Abstract:
The pathogenesis of glomerular diseases is strongly influenced by abnormal extracellular matrix (ECM) deposition in mesangial cells. Dipeptidyl peptidase IV (DPPIV) enzyme family contains DPP8 and DPP9, which are involved in multiple diseases. However, the pathogenic roles of DPP8 and DPP9 in mesangial cells ECM deposition remain unclear.
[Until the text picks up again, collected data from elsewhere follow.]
(** ** The methods against the finite map *)

(** What [Insert] may do to the map [m] of a table whose bucket for [id] holds
    [bucket]: the result and the new map. *)
Inductive insert_spec (local : NodeID) (now : Z) (new : RoutingNode) (bucket : Bucket)
  (m : gmap NodeID RoutingNode) : bool → gmap NodeID RoutingNode → Prop :=
  | insert_self :
      rn_ID new = local → insert_spec local now new bucket m false m
  | insert_refresh old :
      m !! rn_ID new = Some old →
      insert_spec local now new bucket m true (<[rn_ID new := new]> m)
  | insert_add :
      rn_ID new ≠ local → m !! rn_ID new = None → (length bucket < K)%nat →
      insert_spec local now new bucket m true (<[rn_ID new := new]> m)
  | insert_evict old :
      m !! rn_ID new = None → length bucket = K →
      old ∈ bucket → NodeTimeout < now - rn_LastSeen old →
      insert_spec local now new bucket m true (<[rn_ID new := new]> (delete (rn_ID old) m))
  | insert_full :
      m !! rn_ID new = None → length bucket = K →
      (∀ n, n ∈ bucket → now - rn_LastSeen n ≤ NodeTimeout) →
      insert_spec local now new bucket m false m.

Lemma list_find_bucket id b :
  match list_find (λ n, rn_ID n = id) b with
  | Some (i, n) => b !! i = Some n ∧ rn_ID n = id
  | None => id ∉ rn_ID <$> b
  end.
Proof.
  destruct (list_find _ b) as [[i n]|] eqn:E.
  - apply list_find_Some in E as (? & ? & _). done.
  - apply bucket_get_None. unfold bucket_get. by rewrite E.
Qed.
Lemma cstep_ok c c' : cstep c c' → pool_ok c → pool_ok c'.
Proof.
  intros Hstep [Hs Hp]; cbn in *. rewrite Forall_forall in Hp.
  assert (∀ i p, c.2 !! i = Some p → prog_ok p (λ _, True)) as Hi.
  { intros i p E. apply Hp. by eapply list_elem_of_lookup_2. }
  destruct Hstep as [s pool i B f k b s' E Hf|s pool i B r k b s' E Hr|s pool i q k E|s pool i B body k E];
    cbn in *; specialize (Hi _ _ E); cbn in Hi.
  - specialize (Hi s Hs). rewrite Hf in Hi. destruct Hi as [? ?].
    split; [done|]. by apply Forall_insert; [apply Forall_forall|].
  - destruct (Hi s _ Hs Hr) as [? ?].
    split; [done|]. by apply Forall_insert; [apply Forall_forall|].
  - destruct Hi as [Hq Hk]. split; [done|]. apply Forall_app; split.
    + by apply Forall_insert; [apply Forall_forall|].
    + constructor; [|constructor]. by eapply prog_ok_bind.
  - split; [done|]. apply Forall_insert; [by apply Forall_forall|]. eapply prog_ok_bind; [exact Hi|]. by intros [b|].
Qed.

(** [env] is what the outside may do between two sections: time passes, a datagram
    arrives, a timer fires, a goroutine is started. *)
Theorem reachable_ok (env : config S → config S → Prop) c c' :
  (∀ c c', env c c' → pool_ok c → pool_ok c') →
  pool_ok c → rtc (λ c c', cstep c c' ∨ env c c') c c' →
  pool_ok c' ∧ ∀ p, cpanics c' p → allowed p.
Proof.
  intros Henv Hc Hr. assert (pool_ok c') as Hc'.
  { induction Hr as [|c c2 c3 [H|H] _ IH]; eauto using cstep_ok. }
  split; [done|]. destruct Hc' as [Hs Hp]. rewrite Forall_forall in Hp.
  intros p [(i & B & f & k & E & Hf)|(i & B & r & k & E & Hr')];
    specialize (Hp _ (list_elem_of_lookup_2 _ _ _ E)); cbn in Hp.
  - specialize (Hp _ Hs). by rewrite Hf in Hp.
  - exact (Hp _ _ Hs Hr').
Qed.
Lemma lookup_ok_await ch : lookup_ok (await ch) (λ _, True).
Proof.
  intros [w l] o [Hw Hl] Hin. cbn in Hin.
  apply elem_of_app in Hin as [Hin|Hin]; [|by apply list_elem_of_singleton in Hin as ->].
  destruct (w_replies w !! ch) as [c|] eqn:E; [|by apply elem_of_nil in Hin].
  apply list_elem_of_fmap in Hin as ([m c'] & -> & Hc). split; [|done]. split; [|done].
  destruct Hw as [H1 H2 H3 H4 H5 H6 H7 H8 H9]. constructor; try done; cbn.
  apply Forall_insert; [done|]. destruct (Forall_lookup_1 _ _ _ _ H7 E) as [(Hlen & Ho & HP) Hcap].
  unfold chan_recv in Hc. destruct c as [buf cap closed].
  cbn [ch_buf ch_cap ch_closed] in *. subst closed.
  destruct buf as [|x buf]; [set_solver|].
  apply list_elem_of_singleton in Hc as [= -> ->]. cbn [length] in Hlen.
  apply Forall_cons_1 in HP as [_ HP]. unfold chan_ok; cbn. split_and!; [lia|done..].
Qed.

Lemma lookup_ok_query_node infoHash node :
  is_id infoHash → lookup_ok (query_node infoHash node) (λ _, True).
Proof.
  intros Hh. unfold query_node. step lookup_ok_in_world; [apply node_ok_nextTxnID|].
  intros tid Ht. cbn beta in Ht.
  step (lookup_ok_in_world _ (λ _, True)).
  { apply prog_ok_update. intros w [H1 H2 H3 H4 H5 H6 H7 H8 H9]. split; [|done].
    constructor; try done; cbn. apply Forall_app. split; [done|]. by repeat constructor. }
  intros ch _. step (lookup_ok_in_world _ (λ _, True)).
  { apply prog_ok_modify; [|done]. intros w [H1 H2 H3 H4 H5 H6 H7 H8 H9].
    constructor; try done; cbn. intros tid' c [[<- _]|[_ Hl]]%lookup_insert_Some; eauto. }
  intros _ _. step lookup_ok_in_world; [apply node_ok_ID|]. intros id Hid.
  step lookup_ok_in_world.
  { eapply node_ok_encoded. exact (deliver_get_peers tid id (sized_small tid ltac:(lia)) Hid infoHash Hh). }
  intros msg Hmsg. step lookup_ok_in_world; [by apply node_ok_WriteToUDP|]. intros _ _.
  step lookup_ok_in_world; [apply node_ok_count|]. intros _ _.
  step lookup_ok_await. intros resp _.
  eapply prog_ok_bind with (Q := λ _, True); [|intros _ _; by apply lookup_ok_locals].
  destruct resp as [resp|]; [|done].
  step lookup_ok_locals; [done|]. intros _ _. eapply prog_ok_bind with (Q := λ _, True).
  - case_match; [|done]. apply lookup_ok_locals. intros l [? ?]. split; [|done].
    apply Forall_app. split; [done|apply GetResponsePeers_wf].
  - intros _ _. case_match; [|done]. apply lookup_ok_locals. intros l [? ?]. split; [done|].
    apply Forall_app. split; [done|apply GetResponseNodes_wf].
Qed.

Lemma lookup_ok_query_all infoHash closest queried :
  is_id infoHash → lookup_ok (query_all infoHash closest queried) (λ _, True).
Proof.
  intros Hh. revert queried. induction closest as [|n closest IH]; intros queried; [done|].
  cbn [query_all]. case_decide; [apply IH|]. step lookup_ok_locals; [done|]. intros _ _.
  eapply prog_ok_bind with (Q := λ _, True); [split; [by apply lookup_ok_query_node|exact I]|].
  intros _ _. apply IH.
Qed.

Lemma lookup_ok_FindPeers infoHash :
  is_id infoHash → lookup_ok (FindPeers infoHash) (Forall wf_peer).
Proof.
  intros Hh. unfold FindPeers. rewrite FromBytes_target by done.
  eapply prog_ok_bind with (Q := λ _, True); [|intros _ _; apply prog_ok_gets; by intros s [_ []]].
  enough (∀ rounds queried, lookup_ok (find_rounds rounds infoHash infoHash queried) (λ _, True)) by done.
  induction rounds as [|rounds IH]; intros queried; [done|].
  cbn [find_rounds]. step lookup_ok_in_world; [by apply node_ok_FindClosest|]. intros ns _.
  case_match; [done|]. step lookup_ok_locals; [by intros l [? ?]|]. intros _ _.
  step lookup_ok_query_all; [done|]. intros q _.
  eapply prog_ok_bind with (Q := λ _, True).
  { intros s o Hs Hin. cbn in Hin. case_match; [|by apply elem_of_nil in Hin].
    apply list_elem_of_singleton in Hin as ->. by split. }
  intros _ _. step (prog_ok_gets _ _ _ (λ _, True)); [done|]. intros peers _. case_match; [done|].
  step (prog_ok_gets _ _ _ (Forall wf_node)); [by intros s [_ []]|]. intros nodes Hn.
  eapply prog_ok_bind with (Q := λ _, True); [|intros _ _; apply IH].
  apply prog_ok_for_each. intros n Hin. rewrite Forall_forall in Hn.
  apply lookup_ok_in_world, node_ok_Insert. by destruct (Hn n Hin).
Qed.

(** ** The node's goroutines, interleaved *)

#[global] Instance Locals_inhabited : Inhabited Locals := populate no_locals.

(** The node and the variables of the lookups started so far. *)
Abbreviation Sys := (World * list Locals)%type.

Definition in_sys {A : Type} (p : prog World A) : prog Sys A := lift fst (λ w s, (w, s.2)) p.
Definition lookup_at {A : Type} (i : nat) (p : prog Lookup A) : prog Sys A :=
  lift (λ s, (s.1, s.2 !!! i)) (λ l s, (l.1, <[i := l.2]> s.2)) p.

(** What happens to a running node: time passes, a datagram arrives, a consumer takes an
    event, a timer fires, statistics are read, a lookup starts. *)
Inductive node_env (resolve : bytes → option udp_addr) : config Sys → config Sys → Prop :=
  | env_time t w ls pool :
      w_now w ≤ t → node_env resolve ((w, ls), pool) ((set_now t w, ls), pool)
  | env_datagram data addr s pool :
      wf_addr addr → node_env resolve (s, pool) (s, pool ++ [in_sys (handleMessage data addr)])
  | env_consume e c w ls pool :
      (Some e, c) ∈ chan_recv (w_events w) →
      node_env resolve ((w, ls), pool) ((set_events c w, ls), pool)
  | env_ticks ticks s pool :
      node_env resolve (s, pool) (s, pool ++ [in_sys (refreshLoop resolve ticks)])
  | env_rotate n s pool :
      node_env resolve (s, pool) (s, pool ++ [in_sys (rotateSecrets n)])
  | env_Stats s pool :
      node_env resolve (s, pool) (s, pool ++ [_ ← in_sys Stats; Ret tt])
  | env_FindPeers infoHash w ls pool :
      is_id infoHash →
      node_env resolve ((w, ls), pool)
        ((w, ls ++ [no_locals]), pool ++ [_ ← lookup_at (length ls) (FindPeers infoHash); Ret tt]).

(** A node whose socket is bound and whose table is new. *)
Definition started (id : NodeID) (port : Z) (bootstraps : list bytes) (secret : bytes)
  (cap now : Z) (rnd : nat → bytes) : World :=
  mkWorld (set_table (Some (NewRoutingTable id)) (NewNode id port bootstraps secret))
    (make_chan cap) [] [] now rnd 0.

Lemma started_inv id port bootstraps secret cap now rnd :
  is_id id → length secret = 16%nat → 0 ≤ cap →
  node_inv (started id port bootstraps secret cap now rnd).
Proof.
  intros Hid Hs Hc. constructor; cbn; try done.
  eexists. split_and!; [done|by apply NewRoutingTable_inv|done|].
  intros n Hn. change (n ∈ ([] : list RoutingNode)) in Hn. by apply elem_of_nil in Hn.
Qed.

Definition sys_inv (s : Sys) : Prop := node_inv s.1 ∧ Forall locals_inv s.2.

Lemma locals_inv_none : locals_inv no_locals.
Proof. by split. Qed.

Lemma sys_ok_in_sys {A : Type} (p : prog World A) Q :
  node_ok p Q → prog_ok sys_inv remote_panic (in_sys p) Q.
Proof. apply prog_ok_lift; [by intros t []|]. by intros [w ls] w' [_ ?] ?. Qed.

Lemma sys_ok_lookup_at {A : Type} i (p : prog Lookup A) Q :
  lookup_ok p Q → prog_ok sys_inv remote_panic (lookup_at i p) Q.
Proof.
  apply prog_ok_lift.
  - intros [w ls] [Hw Hl]. split; [done|]. cbn in *. rewrite list_lookup_total_alt.
    destruct (ls !! i) as [l|] eqn:E; cbn; [|apply locals_inv_none].
    by eapply Forall_lookup_1.
  - intros [w ls] [w' l] [_ Hls] [Hw Hl]. split; [done|]. by apply Forall_insert.
Qed.

Lemma pool_ok_snoc s pool p :
  pool_ok sys_inv remote_panic (s, pool) → prog_ok sys_inv remote_panic p (λ _, True) →
  pool_ok sys_inv remote_panic (s, pool ++ [p]).
Proof. intros [Hs Hp] H. split; [done|]. apply Forall_app. split; [done|]. by constructor; [|constructor]. Qed.

Lemma node_env_ok resolve c c' :
  node_env resolve c c' → pool_ok sys_inv remote_panic c → pool_ok sys_inv remote_panic c'.
Proof.
  destruct 1 as [t w ls pool _|data addr s pool Ha|e c w ls pool Hc|ticks s pool|n s pool|s pool|h w ls pool Hh];
    intros Hok.
  - destruct Hok as [[Hw Hl] Hp]. split; [|done]. split; [|done]. by destruct Hw.
  - apply pool_ok_snoc; [done|]. by apply sys_ok_in_sys, node_ok_handleMessage.
  - destruct Hok as [[Hw Hl] Hp]. split; [|done]. split; [|done]. cbn in *.
    destruct Hw as [H1 H2 H3 H4 H5 H6 H7 (Hlen & Ho & HP) H9]. constructor; try done. cbn.
    unfold chan_recv in Hc. destruct (ch_buf (w_events w)) as [|x l] eqn:E.
    { rewrite Ho in Hc. by apply elem_of_nil in Hc. }
    apply list_elem_of_singleton in Hc as [= <- ->]. apply Forall_cons_1 in HP as [_ HP].
    cbn [length] in Hlen. unfold chan_ok; cbn. split_and!; [lia|done..].
  - apply pool_ok_snoc; [done|]. apply sys_ok_in_sys, node_ok_refreshLoop.
  - apply pool_ok_snoc; [done|]. apply sys_ok_in_sys, node_ok_rotateSecrets.
  - apply pool_ok_snoc; [done|]. eapply prog_ok_bind; [apply sys_ok_in_sys, node_ok_Stats|done].
  - apply pool_ok_snoc.
    + destruct Hok as [[Hw Hl] Hp]. split; [|done]. split; [done|]. cbn.
      apply Forall_app. split; [done|]. constructor; [apply locals_inv_none|constructor].
    + eapply prog_ok_bind; [by apply sys_ok_lookup_at, lookup_ok_FindPeers|done].
Qed.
In this study, we observed that DPP8 and DPP9 were significantly increased in glomerular mesangial cells and podocytes in CKD patients compared with healthy individuals, and DPP9 levels were higher in the urine of IgA nephropathy (IgAN) patients than in control urine. Therefore, we further explored the mechanism of DPP8 and DPP9 in mesangial cells and revealed a significant increase in the expression of DPP8 and DPP9 in human mesangial cells (HMCs) following TGF-β1 stimulation. Silencing DPP8 and DPP9 by siRNAs alleviated the expression of ECM-related proteins including collagen Ⅲ, collagen Ⅳ, fibronectin, MMP2, in TGF-β1-treated HMCs. Furthermore, DPP8 siRNA and DPP9 siRNA inhibited TGF-β1-induced phosphorylation of Smad2 and Smad3, as well as the phosphorylation of Akt in HMCs. The findings suggested the inhibition of DPP8/9 may alleviate HMCs ECM deposition induced by TGF-β1 via suppressing TGF-β1/Smad and AKT signaling pathways.
摘要:
肾小球疾病的发病机制受到肾小球系膜细胞中异常细胞外基质(ECM)沉积的强烈影响。二肽基肽酶Ⅳ(DPPIV)酶家族包含DPP8和DPP9介入多种疾病。然而,DPP8和DPP9在肾小球系膜细胞ECM沉积中的致病作用尚不清楚。在这项研究中,我们观察到,与健康个体相比,CKD患者的肾小球系膜细胞和足细胞中DPP8和DPP9显著增加,IgAN患者尿液中DPP9水平高于对照尿液。因此,我们进一步探索了DPP8和DPP9在肾小球系膜细胞中的作用机制,并揭示了TGF-β1刺激后人肾小球系膜细胞(HMC)中DPP8和DPP9的表达显着增加。通过siRNA沉默DPP8和DPP9减轻ECM相关蛋白的表达,包括Ⅳ型胶原,胶原蛋白Ⅲ,纤连蛋白,MMP2,在TGF-β1处理的HMC中。此外,DPP8siRNA和DPP9siRNA抑制TGF-β1诱导的Smad2和Smad3磷酸化以及HMC中Akt的磷酸化。结果表明,抑制DPP8/9可能通过抑制TGF-β1/Smad和AKT信号通路减轻TGF-β1诱导的HMCsECM沉积。